***** Recorded data

(** * A model of the "@NTC" GPS-tracker ingestion server (src/main.py)

    The server is one Python module.  It is embedded here function by
    function:
    - [xor_sum]            : the XOR checksum (main.py lines 13-17);
    - [make_handshake]     : the handshake encoder (lines 19-48);
    - [handshake_step]     : the handshake half of [handle] (lines 50-71);
    - [stream_step]        : one iteration of the read loop of
                             [parse_device_data] (lines 77-97);
    - [pack_data]          : the record sent to the log sink (lines 99-107);
    - [run]                : a whole connection, as a state machine driven by
                             the successive results of [reader.read(100)].

    Python [bytes] are [list byte]; Python [int]s are [N] or [Z]; the ASCII
    text produced by [bytes.decode('ascii')] is a [string].  Exceptions are
    the constructors of [exn]; a Python function that may raise returns
    [exn + A]. *)

From Stdlib Require Import List Bool NArith ZArith Lia String Ascii.
From Stdlib Require Import Strings.Byte.
From Stdlib Require Import Floats Uint63 Permutation.
Import ListNotations.

Open Scope list_scope.

(** ** Python values used by the module *)

(** The exceptions that the code can raise. *)
Inductive exn :=
| OverflowError        (** [int.to_bytes] with a too large value *)
| ValueError           (** a bytearray item outside [range(0, 256)] *)
| IndexError           (** a list or bytearray index out of range *)
| RuntimeError         (** raised by [make_handshake] around checksum code *)
| TypeError            (** [writer.write] given a non-bytes object *)
| UnicodeDecodeError   (** [bytes.decode('ascii')] on a byte >= 0x80 *)
| StructError.         (** [struct.unpack] on a buffer of the wrong size *)

Definition bytes := list byte.

(** [bytes(s)] for a literal ASCII byte string [b"..."]. *)
Definition b (s : string) : bytes := list_byte_of_string s.

(** Python slicing [l[i:j]] for [0 <= i <= j]: it never raises and stops
    at the end of the sequence. *)
Definition py_slice {A} (l : list A) (i j : nat) : list A :=
  firstn (j - i) (skipn i l).

(** ** The checksum: [xor_sum] (lines 13-17)

    [temp_sum = 0; for byte in buffer: temp_sum ^= byte; return temp_sum] *)
Definition xor_sum (buffer : bytes) : N :=
  fold_left (fun temp_sum byte => N.lxor temp_sum (Byte.to_N byte)) buffer 0%N.

(** ** Mutating a [bytearray] *)

(** [header.append(v)]: [ValueError] unless [0 <= v < 256]. *)
Definition bytearray_append (h : bytes) (v : N) : exn + bytes :=
  match Byte.of_N v with
  | Some x => inr (h ++ [x])
  | None => inl ValueError
  end.
(** The slugs that [generateSlug] tries, in order: the base slug, then the
    base slug with "-1", "-2" and so on. *)
Definition candidate (baseSlug : jsstring) (k : N) : jsstring :=
  if k =? 0 then baseSlug else baseSlug ++ js "-" ++ js (pretty k).

Section Slugify.

(** [normalize('NFD')] and [toLowerCase] follow the Unicode tables of the
    engine; they are taken as given. *)
Variable normalizeNFD : jsstring → jsstring.
Variable toLowerCase : jsstring → jsstring.

Definition slugify (text : jsstring) : jsstring :=
  let s := normalizeNFD text in
  let s := List.filter (λ c, negb (isCombiningMark c)) s in
  let s := toLowerCase s in
  let s := trim s in
  let s := replaceWhiteSpaceRuns false s in
  let s := removeNonSlugChars s in
  replaceHyphenRuns s.

(** The query of [generateSlug] on the table of products: whether it comes
    back with [data] for the slug. The table is taken not to change while
    the loop runs. *)
Variable slugExists : jsstring → bool.

(** The loop of [generateSlug]; it ends when a query finds no product, and
    [fuel] bounds the number of queries. *)
Fixpoint generateSlug_loop (fuel : nat) (baseSlug slug : jsstring)
  (counter : N) : option jsstring :=
  match fuel with
  | O => None
  | S fuel =>
      if negb (slugExists slug) then Some slug
      else generateSlug_loop fuel baseSlug
             (baseSlug ++ js "-" ++ js (pretty counter)) (increment counter)
  end.

Definition generateSlug (fuel : nat) (name : jsstring) : option jsstring :=
  let baseSlug := slugify name in
  generateSlug_loop fuel baseSlug baseSlug 1.

End Slugify.

(** Stand-ins for the examples, right on ASCII texts: a normalisation that
    changes nothing, and a lower-casing of the letters A to Z. *)
Definition asciiNFD (s : jsstring) : jsstring := s.

Definition asciiLowerCase (s : jsstring) : jsstring :=
  map (λ c, if isUpperCase c then c + 32 else c) s.

(** A table for the examples, with two slugs. *)
Definition twoSlugs (slug : jsstring) : bool :=
  bool_decide (slug ∈ [js "curso"; js "curso-1"]).

End SlugUtils.

(** ** The payment wrapper ([usePaymentWrapper]) *)

Module PaymentWrapper.

(** One mounted [usePaymentWrapper]. *)
Record Instance := {
  isProcessingRef : bool;
  localProcessedPaymentIds : gset string
}.

Definition mounted : Instance :=
  {| isProcessingRef := false; localProcessedPaymentIds := ∅ |}.

(** A call of [handleOrderCreation] that awaits [createOrder]. *)
Record Task := {
  taskCall : nat;
  taskInstance : nat;
  taskPaymentId : string
}.

Inductive Obs :=
| Threw (call : nat) (message : string)
| CreateOrder (call : nat) (safePaymentId : string) (normalizedStatus : Status)
| Returned (call : nat) (order : Order).
(** * DadGPT: the conversation store of [src/app/page.tsx]

    A shallow embedding of the chat page's state logic (the second, themed
    variant of the page: messages carry [status] and [version], replies are
    resolved by timers) and the properties of its handlers.

    - JavaScript strings are sequences of UTF-16 code units: [list N].
    - A JavaScript number that holds an integer (the [version] counter, the
      millisecond timestamps [createdAt] and [updatedAt]) is carried as
      that integer, in [Z].  The page computes with one of them only,
      [version + 1], and that sum is the double's ([add_one]): exact up to
      2^53, rounded beyond.
    - The React component state is one record, [Home]; every handler is a
      function [Home -> Home].  What a handler reads from the environment
      ([createId()], [Date.now()], [Math.random()]) is an argument.
    - [timersRef] (a plain object used as a [Record<string, Timeout>]) is
      a [gmap], written through [recordTimer]: a plain object records
      nothing under ["__proto__"].  The browser's table of armed timeouts
      is the list [pending].
    - The handlers are total functions of the state; which of them the
      view lets the user call, and when, is a separate matter ([offered]),
      and no statement about everything the page does depends on it. *)

From Stdlib Require Import ZArith NArith List Bool Lia String Ascii DecimalString.
From stdpp Require Import base decidable option list countable gmap.
Import ListNotations.

Local Open Scope N_scope.

(* ===================================================================== *)
(** ** JavaScript strings *)
(* ===================================================================== *)

Abbreviation jsstring := (list N).

(** A string literal of the source whose characters are all ASCII. *)
Fixpoint lit (s : string) : jsstring :=
  match s with
  | EmptyString => []
  | String c s' => N_of_ascii c :: lit s'
  end.

(** ECMAScript [WhiteSpace] and [LineTerminator] code units: what
    [String.prototype.trim] strips and what [\s] matches. *)
Definition is_space (c : N) : bool :=
  existsb (N.eqb c)
    [9; 10; 11; 12; 13; 32; 160; 5760; 8232; 8233; 8239; 8287; 12288; 65279]
  || ((8192 <=? c) && (c <=? 8202)).

Fixpoint trimStart (s : jsstring) : jsstring :=
  match s with
  | [] => []
  | c :: s' => if is_space c then trimStart s' else s
  end.

Fixpoint trimEnd (s : jsstring) : jsstring :=
  match s with
  | [] => []
  | c :: s' =>
      match trimEnd s' with
      | [] => if is_space c then [] else [c]
      | t => c :: t
      end
  end.

(** [s.trim()] *)
Definition trim (s : jsstring) : jsstring := trimEnd (trimStart s).

(** Truthiness of a string: [!s] is [is_empty s]. *)
Definition is_empty (s : jsstring) : bool :=
  match s with [] => true | _ => false end.

(** [s.split(/\s+/)].  The matcher scans left to right; a maximal run of
    white space is one separator.  A white-space unit followed by another
    belongs to the same run; the last unit of a run closes the token before
    it.  The empty string splits into one empty token, and a separator at
    either end of the string leaves an empty token there. *)
Fixpoint split_ws (s : jsstring) : list jsstring :=
  match s with
  | [] => [[]]
  | c :: s' =>
      if is_space c then
        match s' with
        | c' :: _ => if is_space c' then split_ws s' else [] :: split_ws s'
        | [] => [] :: split_ws s'
        end
      else
        match split_ws s' with
        | t :: ts => (c :: t) :: ts
        | [] => [[c]]
        end
  end.

(** [words.join(sep)] *)
Fixpoint join (sep : jsstring) (words : list jsstring) : jsstring :=
  match words with
  | [] => []
  | [w] => w
  | w :: ws => w ++ sep ++ join sep ws
  end.

Definition SPACE : jsstring := [32].
(** U+2026 HORIZONTAL ELLIPSIS, one code unit. *)
Definition ELLIPSIS : jsstring := [8230].

Definition ASSISTANT_REPLY : jsstring := lit "ok " ++ [55357; 56397].
Definition DEFAULT_CHAT_TITLE : jsstring := lit "New chat".

(** [buildTitleFromMessage], page.tsx 748-754. *)
Definition buildTitleFromMessage (content : jsstring) : jsstring :=
  let cleaned := trim content in
  if is_empty cleaned then DEFAULT_CHAT_TITLE
  else
    let words := split_ws cleaned in
    let firstThree := join SPACE (firstn 3 words) in
    if (3 <? length words)%nat then firstThree ++ ELLIPSIS else firstThree.
(** [_prep_common] (tickets_page.py, lines 201-220). *)
Definition _prep_common (df : frame) (status_col : string) : frame :=
  if negb (has_col status_col (columns df)) then iloc_empty df
  else
    let d := df in
    let d :=
      if has_col "Priority" (columns d)
      then set_col d "Priority"
             (fun r => of_opt (normalize_priority_cell (get_cell (columns d) r "Priority")))
      else set_col d "Priority" (fun _ => VNone) in
    let d :=
      set_col d status_col
        (fun r => of_opt (normalize_status_cell (get_cell (columns d) r status_col))) in
    let d :=
      if has_col "Assigned To" (columns d)
      then set_col d "Assigned To"
             (fun r => of_opt (normalize_assigned_to_cell (get_cell (columns d) r "Assigned To")))
      else set_col d "Assigned To" (fun _ => VNone) in
    dropna_subset d ["Priority"; status_col].

(** [d[c] == "Closed"] on one cell. *)
Definition eq_closed (v : cell) : bool :=
  match v with VStr s => String.eqb s "Closed" | _ => false end.

(** [d[m]] where the mask [m] is computed from column [c]: indexing a
    missing column raises [KeyError]. *)
Definition mask_by_col (d : frame) (c : string) (keep : cell -> bool) : exn + frame :=
  if has_col c (columns d)
  then inr (mkFrame (columns d) (filter (fun r => keep (get_cell (columns d) r c)) (rows d)))
  else inl (KeyError c).

(** [filter_not_closed] (tickets_page.py, lines 222-224). *)
Definition filter_not_closed (df : frame) (status_col : string) : exn + frame :=
  let d := _prep_common df status_col in
  mask_by_col d status_col (fun v => negb (eq_closed v)).

(** [filter_closed] (tickets_page.py, lines 226-228). *)
Definition filter_closed (df : frame) (status_col : string) : exn + frame :=
  let d := _prep_common df status_col in
  mask_by_col d status_col eq_closed.

(* ------------------------------------------------------------------ *)
(** ** Header detection (banks_peridics_page.py, lines 133-160) *)

Definition is_str (v : cell) : bool :=
  match v with VStr _ => true | _ => false end.

(** [float(n)] for an [int] [n]: the IEEE binary64 value nearest to [n]
    (ties to even), for [n] below 2^63. *)
Definition float_of_nat (n : nat) : float :=
  PrimFloat.of_uint63 (Uint63.of_Z (Z.of_nat n)).

(** The number of columns of an Excel sheet is at most 16384 (XFD), so is
    the length of every row pandas reads from it. *)
#[warnings="-abstract-large-number"]
Definition EXCEL_MAX_COLUMNS : nat := 16384.

(** The score of one preview row, or [None] for a row that is skipped
    ([len(non_blank) < 2]).  Python floats are IEEE binary64, as Rocq's
    primitive [float]: [len(non_blank) * 1.5] and [str_like * 2.0] convert
    the [int] to a float and multiply; [len(set(as_str)) / max(1, len(as_str))]
    is true division of two ints, which CPython computes as
    [float(a) / float(b)] for operands below 2^53; the three terms are added
    from left to right. *)
Definition row_score (row : list cell) : option float :=
  let non_blank := filter (fun v => negb (_is_blank v)) row in
  if List.length non_blank <? 2 then None
  else
    let as_str := map (fun v => Py.strip (cell_str v)) non_blank in
    let str_like := List.length (filter is_str non_blank) in
    let uniqueness :=
      PrimFloat.div (float_of_nat (List.length (nodup string_dec as_str)))
                    (float_of_nat (Nat.max 1 (List.length as_str))) in
    Some (PrimFloat.add
            (PrimFloat.add (PrimFloat.mul (float_of_nat (List.length non_blank)) 1.5%float)
                           (PrimFloat.mul (float_of_nat str_like) 2.0%float))
            (PrimFloat.mul uniqueness 3.0%float)).

(** The [for i in range(len(preview))] loop, with [best_i], [best_score]. *)
Fixpoint scan_rows_from (i : nat) (preview : list (list cell))
    (best_i : nat) (best_score : float) : nat :=
  match preview with
  | [] => best_i
  | row :: rest =>
      match row_score row with
      | None => scan_rows_from (S i) rest best_i best_score
      | Some score =>
          if PrimFloat.ltb best_score score      (* score > best_score *)
          then scan_rows_from (S i) rest i score
          else scan_rows_from (S i) rest best_i best_score
      end
  end.

(** [detect_header_row]: [sheet] is the sheet read with [header=None];
    [nrows=scan_rows] keeps its first [scan_rows] rows. *)
Definition detect_header_row (sheet : list (list cell)) (scan_rows : nat) : nat :=
  let preview := firstn scan_rows sheet in
  scan_rows_from 0 preview 0 (-1)%float.

(** The score as the specification writes it, in exact arithmetic:
    [1.5 * non_blank + 2.0 * text cells + 3.0 * distinct / non_blank]. *)
Definition Q_of_nat (n : nat) : Q := inject_Z (Z.of_nat n).

Definition spec_row_score (row : list cell) : option Q :=
  let non_blank := filter (fun v => negb (_is_blank v)) row in
  if List.length non_blank <? 2 then None
  else
    let as_str := map (fun v => Py.strip (cell_str v)) non_blank in
    let str_like := List.length (filter is_str non_blank) in
    let uniqueness :=
      (Q_of_nat (List.length (nodup string_dec as_str))
      / Q_of_nat (Nat.max 1 (List.length as_str)))%Q in
    Some (Q_of_nat (List.length non_blank) * (3 # 2)
          + Q_of_nat str_like * 2 + uniqueness * 3)%Q.

(** Floats that are not NaN, and floats that are [+0.0], positive or
    [+inf]: the scores are among the latter. *)
Definition not_nan (x : spec_float) : bool :=
  match x with S754_nan => false | _ => true end.

Definition pos_sf (x : spec_float) : bool :=
  match x with
  | S754_zero false | S754_finite false _ _ | S754_infinity false => true
  | _ => false
  end.

Definition is_fin_pos (x : spec_float) : bool :=
  match x with S754_finite false _ _ => true | _ => false end.
(** One iteration reads outside the buffer only for the byte after a final
    ESC. *)
Lemma ansi_body_overread buffer s j :
  sizeof buffer < 2 ^ 31 -> 0 <= a_i s < sizeof buffer ->
  ansi_body buffer s = Fault (BufferOverread j) ->
  j = sizeof buffer /\ a_i s = sizeof buffer - 1
  /\ getb buffer (a_i s) = Ok 27.
Proof.
  intros Hmax Hi Hbody. unfold ansi_body in Hbody.
  destruct (getb_in_range buffer (a_i s) Hi) as (b0 & _ & Hget).
  rewrite Hget in Hbody. cbn [bind] in Hbody.
  remember (byte_val b0) as b eqn:Hb0. clear Hb0 b0.
  destruct ((b =? 26) && (8 <=? u32 (sizeof buffer - a_i s))) eqn:Hsauce.
  - apply andb_true_iff in Hsauce. destruct Hsauce as [Hb26 Hroom].
    apply Z.eqb_eq in Hb26. apply Z.leb_le in Hroom. rewrite u32_small in Hroom by lia.
    destruct (memcmp_eq buffer (a_i s + 1) SAUCE00) as [sauce|f] eqn:Hcmp.
    + cbn [bind] in Hbody. exfalso. revert Hbody.
      destruct sauce; [discriminate|].
      destruct (b =? 13); [discriminate|]. destruct (b =? 10); [discriminate|].
      unfold is_escape. rewrite Hget. cbn [bind].
      destruct (Z.eqb_spec b 27); [lia|discriminate].
    + exfalso. cbn [bind] in Hbody. injection Hbody as ->.
      apply (memcmp_eq_no_overread SAUCE00 buffer (a_i s + 1)) in Hcmp;
        [exact Hcmp | lia | cbn [length SAUCE00]; lia].
  - cbn [bind] in Hbody.
    destruct (b =? 13); [discriminate|]. destruct (b =? 10); [discriminate|].
    destruct (is_escape buffer (a_i s)) as [esc|f] eqn:Hesc.
    + cbn [bind] in Hbody. exfalso. destruct esc; [|discriminate].
      apply is_escape_true in Hesc.
      rewrite (u32_small (a_i s + 1)), (u32_small (a_i s + 1 + 1)) in Hbody by lia.
      rewrite (s32_small (sizeof buffer)), (s32_small (a_i s + 1 + 1)) in Hbody by lia.
      rewrite (u32_small (sizeof buffer - _)), (s32_small (sizeof buffer - _))
        in Hbody by lia.
      revert Hbody. apply no_overread_bind.
      { apply final_byte_no_overread; lia. }
      intros c _. apply no_overread_bind.
      { apply parse_tuple_no_overread. unfold offset, sizeof.
        rewrite length_drop. lia. }
      intros r _. apply no_overread_bind; [apply count_args_no_overread|].
      intros argc _. apply no_overread_bind; [apply dispatch_no_overread|].
      intros s1 _. apply no_overread_Ok.
    + cbn [bind] in Hbody. injection Hbody as ->.
      unfold is_escape in Hesc. rewrite Hget in Hesc. cbn [bind] in Hesc.
      destruct (Z.eqb_spec b 27) as [Hb|]; [|discriminate].
      unfold getb in Hesc.
      destruct (Z.ltb_spec (a_i s + 1) 0); [lia|].
      destruct (buffer !! Z.to_nat (a_i s + 1)) as [b1|] eqn:Hb1; [discriminate|].
      injection Hesc as <-. apply lookup_ge_None in Hb1. unfold sizeof in *.
      split; [lia|]. split; [lia|]. now rewrite Hget, Hb.
Qed.

Lemma ansi_loop_overread buffer j fuel : forall s,
  sizeof buffer < 2 ^ 31 -> 0 <= a_i s ->
  ansi_loop fuel buffer s = Some (Fault (BufferOverread j)) ->
  j = sizeof buffer /\ getb buffer (sizeof buffer - 1) = Ok 27.
Proof.
  induction fuel as [|fuel IH]; intros s Hmax Hi Hloop; [discriminate|].
  cbn [ansi_loop] in Hloop.
  destruct (Z.ltb_spec (a_i s) (sizeof buffer)) as [Hlt|]; [|discriminate].
  destruct (ansi_body buffer s) as [[s1|]|f] eqn:Hbody.
  - apply (IH s1); [exact Hmax| |exact Hloop].
    apply ansi_body_progress in Hbody; lia.
  - discriminate.
  - injection Hloop as ->.
    apply ansi_body_overread in Hbody; [|lia..].
    destruct Hbody as (-> & Hlast & Hget). rewrite <- Hlast. now split.
Qed.

(** X10. The ANSI decoder reads outside its buffer in one situation only:
    the last byte is ESC, and the read is of the byte just past it. *)
Theorem import_ansi_overread buffer j :
  sizeof buffer < 2 ^ 31 ->
  import_ansi buffer = Fault (BufferOverread j) ->
  j = sizeof buffer /\ last buffer = Some ESC.
Proof.
  intros Hmax Himp. unfold import_ansi in Himp.
  destruct (ansi_run buffer) as [s|f] eqn:Hrun; [discriminate|].
  cbn [bind] in Himp. injection Himp as ->.
  pose proof (ansi_run_loop buffer Hmax) as Hloop. rewrite Hrun in Hloop.
  apply ansi_loop_overread in Hloop; [|exact Hmax|cbn; lia].
  destruct Hloop as [-> Hget]. split; [reflexivity|].
  apply getb_Ok in Hget. destruct Hget as (Hrange & b & Hb & Hval).
  rewrite last_lookup.
  replace (Nat.pred (length buffer)) with (Z.to_nat (sizeof buffer - 1))
    by (unfold sizeof; lia).
  rewrite Hb. f_equal. apply byte_val_inj. rewrite <- Hval. reflexivity.
Qed.

(** ** One control sequence *)

Lemma tuple_bytes_not_alpha nums :
  Forall good_number nums ->
  Forall (fun b => IS_ALPHA (byte_val b) = false) (tuple_bytes nums).
Proof.
  induction nums as [|ds nums IH]; intros Hgood; [constructor|].
  inversion Hgood as [|? ? ((_ & Hds) & _) Hrest]; subst.
  assert (Hdigits : Forall (fun b => IS_ALPHA (byte_val b) = false) ds).
  { eapply Forall_impl; [exact Hds|]. intros b Hb.
    now apply digit_not_special in Hb. }
  cbn [tuple_bytes]. destruct nums as [|ds' nums]; [exact Hdigits|].
  apply Forall_app. split; [exact Hdigits|].
  constructor; [reflexivity|]. now apply IH.
Qed.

**********

For the word "Open", say how many lines of the data include it, with nothing else in the reply.

2